Pour l’application de la présente loi, dans la mesure où un avis public a été donné quant à l’identité du propriétaire et au fait que l’emploi d’une marque de commerce fait l’objet d’une licence, cet emploi est réputé, sauf preuve contraire, avoir fait l’objet d’une licence du propriétaire, et le contrôle des caractéristiques ou de la qualité des produits et services est réputé, sauf preuve contraire, être celui du propriétaire.

[17]  Étant donné que l’emballage joint en tant que Pièces D et E identifie clairement la Propriétaire comme étant la propriétaire inscrite des Marques et Canary comme son agent exclusif au Canada, la Propriétaire soutient qu’il existe une présomption que le contrôle requis existe.

[18]  Comme l’a indiqué la Cour fédérale, le propriétaire d’une marque de commerce dispose essentiellement de trois méthodes pour démontrer qu’il exerce le contrôle prévu par l’article 50(1) de la Loi : premièrement, attester clairement qu’il exerce le contrôle exigé; deuxièmement, fournir une preuve démontrant qu’il exerce le contrôle exigé; ou troisièmement, produire une copie du contrat de licence qui prévoit le contrôle exigé [Empresa Cubana Del Tobaco Trading c Shapiro Cohen, 2011 CF 102, au para 84]. En outre, il n’est pas nécessaire de fournir un contrat de licence écrit pour établir l’emploi d’une marque de commerce dans le cadre d’une licence [voir Wells’ Dairy Inc c UL Canada Inc (2000), 7 CPR (4e) 77 (CF 1re inst)].

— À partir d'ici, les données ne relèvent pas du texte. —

(** * Kosaraju's strongly connected components: model and verification

    A shallow embedding of [scc::KosarajuSCC] (kosaraju.cpp) and the proofs
    of its specification: partition, mutual reachability, maximality,
    termination and the shape of the intermediate data (finishing order,
    transpose graph).

    C++ [int] values are modelled as [Z], [std::vector] as [list].  Indexing
    a vector outside its bounds is undefined behaviour in C++; the model
    makes it an explicit [OutOfBounds] outcome, and recursion is bounded by a
    fuel argument whose exhaustion is the [OutOfFuel] outcome.  The theorems
    show that neither outcome ever happens.

    Two things are taken for granted: the number of nodes fits in an [int]
    (so that [static_cast<int>(graph.size())] is the number of nodes), and
    the call stack is deep enough for a recursion of depth n. *)

From Stdlib Require Import ZArith Lia.
From stdpp Require Import base tactics option relations numbers sorting strings pretty list.

Local Open Scope Z_scope.

(** ** Outcomes of running the code *)

Inductive result (A : Type) : Type :=
  | Ok (a : A)
  | OutOfBounds
  | OutOfFuel.
Arguments Ok {A} a.
Arguments OutOfBounds {A}.
Arguments OutOfFuel {A}.

#[global] Instance result_ret : MRet result := λ A a, Ok a.
#[global] Instance result_bind : MBind result := λ A B f m,
  match m with
  | Ok a => f a
  | OutOfBounds => OutOfBounds
  | OutOfFuel => OutOfFuel
  end.

(** ** Vectors *)

(** [using Graph = std::vector<std::vector<int>>], and likewise
    [Components]: type aliases. *)
Abbreviation Graph := (list (list Z)) (only parsing).
Abbreviation Components := (list (list Z)) (only parsing).

(** [static_cast<int>(v.size())] *)
Definition size {A} (l : list A) : Z := Z.of_nat (length l).

(** [v[i]] as an rvalue *)
Definition at_ {A} (l : list A) (i : Z) : result A :=
  if bool_decide (0 ≤ i) then
    match l !! Z.to_nat i with
    | Some a => Ok a
    | None => OutOfBounds
    end
  else OutOfBounds.

(** [v[i] = a] *)
Definition set_at {A} (l : list A) (i : Z) (a : A) : result (list A) :=
  if bool_decide (0 ≤ i < size l) then Ok (<[Z.to_nat i := a]> l)
  else OutOfBounds.

(** [v[i].push_back(a)] *)
Definition push_back_at {A} (l : list (list A)) (i : Z) (a : A)
  : result (list (list A)) :=
  if bool_decide (0 ≤ i < size l) then Ok (alter (λ r, r ++ [a]) (Z.to_nat i) l)
  else OutOfBounds.

(** A [for] loop over the elements [xs], threading the mutable state [s]. *)
Fixpoint for_each {A S} (xs : list A) (body : A → S → result S) (s : S)
  : result S :=
  match xs with
  | [] => Ok s
  | x :: xs' => s' ← body x s; for_each xs' body s'
  end.

(** ** The two depth-first traversals (kosaraju.cpp, lines 73-98) *)

(** The guard [w >= 0 && w < n] *)
Definition in_bounds (n w : Z) : bool := (0 <=? w) && (w <? n).

Fixpoint dfsFirstPass (fuel : nat) (graph : Graph) (v : Z)
    (st : list bool * list Z) : result (list bool * list Z) :=
  match fuel with
  | O => OutOfFuel
  | S fuel' =>
    visited ← set_at st.1 v true;
    ws ← at_ graph v;
    st' ← for_each ws (λ w st,
            if in_bounds (size graph) w then
              b ← at_ st.1 w;
              if negb b then dfsFirstPass fuel' graph w st else Ok st
            else Ok st) (visited, st.2);
    Ok (st'.1, st'.2 ++ [v])
  end.

Fixpoint dfsSecondPass (fuel : nat) (transpose : Graph) (v : Z)
    (st : list bool * list Z) : result (list bool * list Z) :=
  match fuel with
  | O => OutOfFuel
  | S fuel' =>
    visited ← set_at st.1 v true;
    let component := st.2 ++ [v] in
    ws ← at_ transpose v;
    for_each ws (λ w st,
      if in_bounds (size transpose) w then
        b ← at_ st.1 w;
        if negb b then dfsSecondPass fuel' transpose w st else Ok st
      else Ok st) (visited, component)
  end.

(** ** The three phases of [findSCCs] (kosaraju.cpp, lines 25-63) *)

(** Lines 30-37: the finishing order. *)
Definition finishOrder (fuel : nat) (graph : Graph)
  : result (list bool * list Z) :=
  let n := size graph in
  for_each (seqZ 0 n) (λ v st,
    b ← at_ st.1 v;
    if negb b then dfsFirstPass fuel graph v st else Ok st)
    (replicate (Z.to_nat n) false, []).

(** Lines 40-47: the transpose graph. *)
Definition buildTranspose (graph : Graph) : result Graph :=
  let n := size graph in
  for_each (seqZ 0 n) (λ v transpose,
    ws ← at_ graph v;
    for_each ws (λ w transpose,
      if in_bounds n w then push_back_at transpose w v else Ok transpose)
      transpose)
    (replicate (Z.to_nat n) []).

(** Lines 50-60: one traversal of the transpose per unvisited node, nodes
    taken from [order] from its last index down to 0. *)
Definition componentPass (fuel : nat) (n : Z) (transpose : Graph)
    (order : list Z) (visited : list bool) : result (list bool * Components) :=
  for_each (reverse (seqZ 0 n)) (λ i st,
    v ← at_ order i;
    b ← at_ st.1 v;
    if negb b then
      r ← dfsSecondPass fuel transpose v (st.1, []);
      Ok (r.1, st.2 ++ [r.2])
    else Ok st)
    (visited, []).

Definition findSCCs_fuel (fuel : nat) (graph : Graph) : result Components :=
  let n := size graph in
  if n =? 0 then Ok []
  else
    st ← finishOrder fuel graph;
    transpose ← buildTranspose graph;
    (* std::fill(visited.begin(), visited.end(), false) *)
    let visited := replicate (length st.1) false in
    r ← componentPass fuel n transpose st.2 visited;
    Ok r.2.

(** The recursion of either traversal is never deeper than the number of
    nodes, so that much fuel is what the code is run with. *)
Definition findSCCs (graph : Graph) : result Components :=
  findSCCs_fuel (length graph) graph.

(** Lines 68-70. *)
Definition countSCCs (graph : Graph) : result Z :=
  comps ← findSCCs graph; Ok (size comps).

(** * Specification vocabulary *)

(** ** Visited markers *)

(** A node is white when its marker is readable and still [false]. *)
Definition white (vis : list bool) (v : Z) : Prop := at_ vis v = Ok false.

(** Number of white nodes: the measure that bounds the recursion depth. *)
Definition wcount (vis : list bool) : nat :=
  length (filter (λ b, b = false) vis).

(** ** Graph vocabulary

    Only the edges whose target is a node count: the code skips the others
    in both traversals and in the transposition. *)

Definition edge (g : Graph) (x y : Z) : Prop :=
  ∃ ws, at_ g x = Ok ws ∧ y ∈ ws ∧ 0 ≤ y < size g.

Definition reach (g : Graph) : relation Z := rtc (edge g).

(** Mutual reachability. *)
Definition scc (g : Graph) (a b : Z) : Prop := reach g a b ∧ reach g b a.

(** Edges, paths and mutual reachability through white nodes only. *)
Definition wedge (g : Graph) (vis : list bool) (a b : Z) : Prop :=
  edge g a b ∧ white vis b.

Definition wreach (g : Graph) (vis : list bool) : relation Z :=
  rtc (wedge g vis).

Definition wscc (g : Graph) (vis : list bool) (a b : Z) : Prop :=
  wreach g vis a b ∧ wreach g vis b a.

(** [b] is pushed onto the sequence [t] no later than [z]. *)
Definition fin_le (t : list Z) (b z : Z) : Prop :=
  ∃ i j : nat, t !! i = Some b ∧ t !! j = Some z ∧ (i ≤ j)%nat.

(** ** What one depth-first traversal achieves

    [dfs_post g vis x vis' t]: started at the white node [x] with markers
    [vis], the traversal ends with markers [vis'] after pushing the nodes [t].
    The properties do not depend on the order of [t], so they serve both
    the post-order of the first pass and the pre-order of the second. *)

Record dfs_post (g : Graph) (vis : list bool) (x : Z)
    (vis' : list bool) (t : list Z) : Prop := {
  dp_len : length vis' = length vis;
  dp_white : ∀ y, white vis' y ↔ white vis y ∧ y ∉ t;
  dp_reach : ∀ y, y ∈ t → white vis y ∧ wreach g vis x y;
  dp_nodup : NoDup t;
  dp_closed : ∀ a b, a ∈ t → edge g a b → ¬ white vis' b;
  dp_root : x ∈ t;
  dp_count : (wcount vis' ≤ wcount vis)%nat
}.

(** The invariant of the loop over the neighbours of [x]: [vis0] are the
    markers on entry of the call, [vis] the current ones, [T] the nodes
    pushed by the recursive calls made so far. *)
Record loop_inv (g : Graph) (vis0 : list bool) (x : Z)
    (vis : list bool) (T : list Z) : Prop := {
  li_len : length vis = length vis0;
  li_white : ∀ y, white vis y ↔ white vis0 y ∧ y ≠ x ∧ y ∉ T;
  li_reach : ∀ y, y ∈ T → y ≠ x ∧ wreach g vis0 x y;
  li_nodup : NoDup T;
  li_closed : ∀ a b, a ∈ T → edge g a b → ¬ white vis b;
  li_count : (wcount vis < wcount vis0)%nat
}.

(** ** The finishing-order property

    [ord_post g vis t]: whatever a pushed node [a] reaches (through white
    nodes) is pushed no later than some node mutually reachable with [a].
    This is the property of the post-order that makes the second pass
    correct. *)

Definition ord_post (g : Graph) (vis : list bool) (t : list Z) : Prop :=
  ∀ a b, a ∈ t → wreach g vis a b → ∃ z, wscc g vis a z ∧ fin_le t b z.

(** Inside the loop over the neighbours of [x] the node [x] is not pushed
    yet: a path that leads back to [x] is accounted for when [x] is pushed. *)
Definition ord_inv (g : Graph) (vis0 : list bool) (x : Z) (T : list Z) : Prop :=
  ∀ a b, a ∈ T → wreach g vis0 a b →
    (∃ z, wscc g vis0 a z ∧ fin_le T b z) ∨ wreach g vis0 a x.

(** ** Post-order

    [post_edges g vis t]: a neighbour [b] of a pushed node [a] is pushed no
    later than [a], unless [b] was on the call stack when [a] was visited,
    and then [b] leads back to [a]. *)

Definition post_edges (g : Graph) (vis : list bool) (t : list Z) : Prop :=
  ∀ a b, a ∈ t → edge g a b → white vis b → fin_le t b a ∨ wreach g vis b a.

[19]  En l’espèce, M. Teebi a produit une déclaration claire sous serment selon laquelle la Propriétaire exerce le contrôle requis sur l’emploi des Marques par Finlays et Canary. Cela est suffisant aux fins d’une procédure prévue à l’article 45. Je ne suis pas prêt à accorder moins de poids aux déclarations de M. Teebi simplement parce que la structure de licence comprend un tiers. À cet égard, je fais remarquer que M. Teebi décrit clairement l’entente de licence entre la Propriétaire, Canary et Finlays et explique que les sources de ses renseignements comprennent ses connaissances personnelles ainsi que les dossiers et registres de Canary et de la Propriétaire, auxquels il a accès. En l’absence d’une preuve contraire, il convient d’admettre sans réserve les déclarations faites par un déposant et d’accorder une crédibilité substantielle aux déclarations contenues dans un affidavit produit dans le cadre de la procédure prévue à l’article 45 [Oyen Wiggs Green & Mutala LLP c Atari Interactive Inc, 2018 COMC 79, au para 25].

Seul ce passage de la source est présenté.